In the interview, Cardinal Cañizares reiterated Pope Benedict’s view of the fundamental importance of the Church’s liturgy. “Only a Church which lives the truth of the liturgy will be in a position … to transform and recreate the world”, he said.
When asked about the significance of Pope Benedict’s 2007 document Summorum Pontificum, concerning the use of the pre-Conciliar Missal (“extraordinary form”), the cardinal said that “though it displeases some, judging by the reactions received”, it is a mistake to see this as a return to the past. The Church cannot “renounce the treasures and the rich inheritance of this tradition contained in the Roman rite”, he said. To see this as a departure from the Second Vatican Council would be a mistake. “When one reads the Council with the hermeneutic [interpretation] of rupture and discontinuity, he understands nothing of the Council and completely distorts it”, Cardinal Cañizares said. Use of the “extraordinary form”, should not be “labeled as ‘pre-conciliar’, or, even worse, as ‘anti-conciliar’”, he pointed out. But the current tensions are not surprising, the cardinal observed, because throughout history when anyone alters the liturgy this has created tensions.
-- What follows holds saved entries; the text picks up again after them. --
Lemma parse_number_write n t :
  head_digit t = false → parse_number (u64_to_string n ++ t) = Done (JNumber n) t.
Proof.
  intros Ht. destruct (u64_digits n) as (d & ds & E & Hd & HF & H0).
  unfold parse_number. rewrite (span_digits_all _ _ HF Ht), parse_u64_to_string.
  rewrite E. cbn [map app].
  destruct (is_c 48 (digit_char d)) eqn:Ez.
  - unfold is_c in Ez. rewrite digit_char_val in Ez by done. apply N.eqb_eq in Ez.
    rewrite (H0 ltac:(lia)). destruct t as [|c t]; cbn in *; [done|]. by rewrite Ht.
  - by destruct (map digit_char ds ++ t).
Qed.

Lemma parses_number n t :
  head_digit t = false → parses (u64_to_string n ++ t) (JNumber n) t.
Proof.
  intros Ht. exists 1. rewrite <-(parse_number_write n t Ht).
  destruct (u64_digits n) as (d & ds & -> & Hd & _). cbn [app].
  rewrite value_head by (first [by apply digit_not_whitespace|apply digit_is_c; lia]).
  rewrite !(digit_is_c d) by lia. by rewrite digit_char_digit.
Qed.

Lemma parses_string s t : parses (write_string s ++ t) (JString s) t.
Proof.
  exists 1. pose proof (parse_string_write s t) as H. unfold write_string in *.
  rewrite <-app_comm_cons in *. rewrite value_head by reflexivity.
  change (is_c 34 (char_of 34)) with true. cbv iota. by rewrite H.
Qed.

(** One array element and the separator or the closing bracket that follows it. *)
Lemma array_items_more_step f1 f2 v r t acc w u :
  value f1 r = Done v (char_of 44 :: t) →
  array_items f2 t (acc ++ [v]) = Done w u →
  array_items (S (f1 `max` f2)) r acc = Done w u.
Proof.
  intros H1 H2. cbn [array_items]. rewrite (value_more _ (f1 `max` f2) _ _ _ H1) by lia.
  rewrite trim_start_id by reflexivity. cbn [tail].
  change (head_is 44 (char_of 44 :: t)) with true. cbv iota.
  apply (array_items_more _ _ _ _ _ _ H2). lia.
Qed.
Liturgy Priorities and Plans
Cardinal Cañizares was asked about the Congregation’s formal list of propositions on liturgy matters that was sent to the pope following its plenary session in March 2009: “The plenary session was mainly focused on Eucharistic adoration, the Eucharist as worship, adoration outside Masses”, he said. The propositions were ratified by Pope Benedict, and provide a working plan for the Congregation for the coming years. The cardinal explained:
The conclusions concern themselves with revitalizing and promoting a new liturgical movement which, faithful to all the teachings of the Council and the teachings of Benedict XVI, place the liturgy in the central place which corresponds to it in the life of the Church.… [P]romotion of the adoration of the Lord, based on the worship one must give to God in the Christian liturgy is inseparable from the real and substantial presence of Christ in the Eucharistic sacrament; and is absolutely necessary for a living Church.
The cardinal stressed that putting a stop to liturgical abuses, a matter that had been addressed by the Congregation’s 2003 Instruction Redemptionis Sacramentum, remains a priority. “It is a most urgent duty to correct the existing abuses”, the cardinal said, if we hope to “revivify the truth of the liturgy, its most authentic sense and its most genuine spirit.… [L]iturgical creativity as it is often understood … is the cause of its secularization, because it contradicts the nature of the liturgy itself”, he said.
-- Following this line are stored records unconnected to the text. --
(* ===== verification/Codec.v ===== *)
(** The JSON mapping of tickets, durable bodies, packets and the vault header
    ([protocol/v1/codec.rs]): emitters, member getters and parsers.

    Object members are written with literal keys, [lits] being the [.into()] of each;
    every parser fails with the unit error, as the code's do. *)

From stdpp Require Import base tactics list numbers option strings countable gmap.
From Stdlib Require Import Strings.Byte.
From S2P Require Import Prelude Text Ids Channel Defaults Payload Json Ports.

Abbreviation members := (list (str * Json)).
Abbreviation fields := (list (string * Json)).

Definition lits (l : fields) : members := map (λ kv, (lit kv.1, kv.2)) l.
Definition obj (l : fields) : Json := JObject (lits l).
Definition jlit (s : string) : Json := JString (lit s).

(** [o.map(f).unwrap_or(Json::Null)]. *)
Definition or_null {A} (f : A → Json) (o : option A) : Json := from_option f JNull o.

(** * Getters *)

Definition parse_obj (value : Json) : result unit members :=
  match value with JObject m => Ok m | _ => Err tt end.

Definition get (m : members) (key : string) : result unit Json :=
  ok_or tt (find_key m (lit key)).

Definition get_str (m : members) (key : string) : result unit str :=
  v ← get m key; match v with JString s => Ok s | _ => Err tt end.

Definition get_u64 (m : members) (key : string) : result unit u64 :=
  v ← get m key; match v with JNumber n => Ok n | _ => Err tt end.

Definition get_bool (m : members) (key : string) : result unit bool :=
  v ← get m key; match v with JBool b => Ok b | _ => Err tt end.

Definition extra_ok (m : members) (keys : list string) : result unit unit :=
  if forallb (λ kv, existsb (λ k, str_eqb k kv.1) (map lit keys)) m then Ok tt else Err tt.

(** [id32(bytes, T::from_bytes)]. *)
Definition id32 {r} (bs : bytes) : result unit (branded r) :=
  a ← ok_or tt (try_into 32 bs); Ok (from_bytes a).

(** [match ty { "..." => ..., _ => Err(()) }]. *)
Definition on_type {A} (ty : str) (arms : list (string * (members → result unit A)))
    (m : members) : result unit A :=
  match find (λ arm, str_eqb ty (lit arm.1)) arms with
  | Some arm => arm.2 m
  | None => Err tt
  end.

(** * Channels, tickets and clocks *)

Definition durable_json (ch : DurableChannel) : Json :=
  obj [("kind", JString (cval (d_kind ch))); ("address", JString (cval (d_address ch)))].

Definition ephemeral_json (ch : EphemeralChannel) : Json :=
  obj [("kind", JString (cval (e_kind ch))); ("address", JString (cval (e_address ch)))].

Definition parse_durable (value : Json) : result unit DurableChannel :=
  m ← parse_obj value;
  _ ← extra_ok m ["kind"; "address"];
  kind ← (s ← get_str m "kind"; map_err (λ _, tt) (Kind_try_from s));
  address ← (s ← get_str m "address"; map_err (λ _, tt) (Address_try_from s));
  Ok (DurableChannel_new kind address).

Definition parse_durable_list (value : Json) : result unit (list DurableChannel) :=
  match value with JArray items => collect parse_durable items | _ => Err tt end.

Definition parse_ephemeral (value : Json) : result unit EphemeralChannel :=
  m ← parse_obj value;
  _ ← extra_ok m ["kind"; "address"];
  kind ← (s ← get_str m "kind"; map_err (λ _, tt) (Kind_try_from s));
  address ← (s ← get_str m "address"; map_err (λ _, tt) (Address_try_from s));
  Ok (EphemeralChannel_new kind address).

Definition parse_ephemeral_list (value : Json) : result unit (list EphemeralChannel) :=
  match value with JArray items => collect parse_ephemeral items | _ => Err tt end.

Definition hlc_json (hlc : Hlc) : Json :=
  obj [("wall_ms", JNumber (wall_ms hlc)); ("counter", JNumber (counter hlc))].

Definition parse_hlc (value : Json) : result unit Hlc :=
  m ← parse_obj value;
  _ ← extra_ok m ["wall_ms"; "counter"];
  w ← get_u64 m "wall_ms";
  c ← get_u64 m "counter";
  Ok (mkHlc w c).

Definition payload_type (payload : TxPayload) : string :=
  match payload with
  | PNotice _ => "v1-handshake-notice"
  | PInviterIntro _ => "v1-handshake-inviter-intro"
  | PSyncInviterIntro _ => "v1-sync-inviter-intro"
  | PSyncInviteeIntro _ => "v1-sync-invitee-intro"
  | PInviteeIntro _ => "v1-handshake-invitee-intro"
  | PConfirm => "v1-handshake-confirm"
  | PReject => "v1-handshake-reject"
  | PText _ => "v1-text"
  | PEdit _ => "v1-edit"
  | PRemove _ => "v1-remove"
  | PReaction _ => "v1-reaction"
  | PRead _ => "v1-read"
  | PDelivered _ => "v1-delivered"
  | PMedia _ => "v1-media"
  | PAdvertise _ => "v1-advertise"
  | PWrap _ => "v1-wrap"
  | PAck _ => "v1-ack"
  | PName _ => "v1-name"
  | PPhoto _ => "v1-photo"
  | PPrefs _ => "v1-prefs"
  | PGroupInvite _ => "v1-group-invite"
  | PGroupAccept _ => "v1-group-accept"
  | PGroupReject _ => "v1-group-reject"
  | PGroupRoster _ => "v1-group-roster"
  | PGroupWrap _ => "v1-group-wrap"
  | PGroupLeave => "v1-group-leave"
  | PGroupKick _ => "v1-group-kick"
  | PEngineInit => "v1-engine-init"
  | PEngineSetDefaults _ => "v1-engine-set-defaults"
  | PEngineCreateUser _ => "v1-engine-create-user"
  | PEngineCreateIdentity _ _ _ _ _ => "v1-engine-create-identity"
  | PEngineDeleteUser _ => "v1-engine-delete-user"
  | PEngineDeleteIdentity _ _ => "v1-engine-delete-identity"
  | PEngineSetDisplayName _ _ _ => "v1-engine-set-display-name"
  | PEngineUnsetDisplayName _ _ => "v1-engine-unset-display-name"
  | PEngineSetProfilePic _ _ _ => "v1-engine-set-profile-pic"
  | PEngineSetDeviceName _ => "v1-engine-set-device-name"
  | PEngineKickDevice _ => "v1-engine-kick-device"
  | PSyncDek _ => "v1-sync-dek"
  end.

Definition packet_type (packet : PacketPlain) : string :=
  match packet with
  | TxFragMore _ => "v1-packet-tx-frag-more"
  | TxFragLast _ => "v1-packet-tx-frag-last"
  | XorAck _ => "v1-packet-xor-ack"
  | HealHalfXor _ => "v1-packet-heal-half-xor"
  | HealWant _ => "v1-packet-heal-want"
  | HealHave _ => "v1-packet-heal-have"
  | Typing _ => "v1-packet-typing"
  | TypingActive _ => "v1-packet-typing-active"
  | Presence _ => "v1-packet-presence"
  | PresenceActive _ => "v1-packet-presence-active"
  end.

Definition defaults_json (d : Defaults) : Json :=
  obj [("persistents", JArray (map durable_json (df_persistents d)));
       ("ephemerals", JArray (map ephemeral_json (df_ephemerals d)));
       ("read_receipts", JBool (df_read_receipts d));
       ("online_visible", JBool (df_online_visible d));
       ("send_typing", JBool (df_send_typing d));
       ("disappear_after", or_null JNumber (df_disappear_after d));
       ("publish_wake", JBool (df_publish_wake d));
       ("notification_privacy",
         JString (NotificationPrivacy_as_str (df_notification_privacy d)))].

Definition parse_opt_u64 (value : Json) : result unit (option u64) :=
  match value with JNull => Ok None | JNumber n => Ok (Some n) | _ => Err tt end.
What is important is that the liturgy is celebrated in its truth, with truth, and that it favors and promotes intensively the sense and spirit of the liturgy in all the people of God, so that you live it. It is really very important that the celebrations have and can foster a sense of the sacred, of the mystery that revives faith in the Real Presence of the Lord and the gift of God acting in it things like adoration, respect, reverence, contemplation, prayer, praise, the action of grace, and many other things that run the risk of being watered down.
Pope Benedict’s Example
Cardinal Cañizares believes that Pope Benedict’s celebration of Mass is very helpful in providing an example of how Mass should express a profound sense of sacredness and reverence: “When I participate in or see the liturgy of the pope, who has already incorporated some of these elements, I am increasingly convinced that these are not random aspects, but they have an expressive and educative power in themselves, and in the truth of the celebration”. If these things are absent from any celebration of Mass, people notice it, the cardinal observed.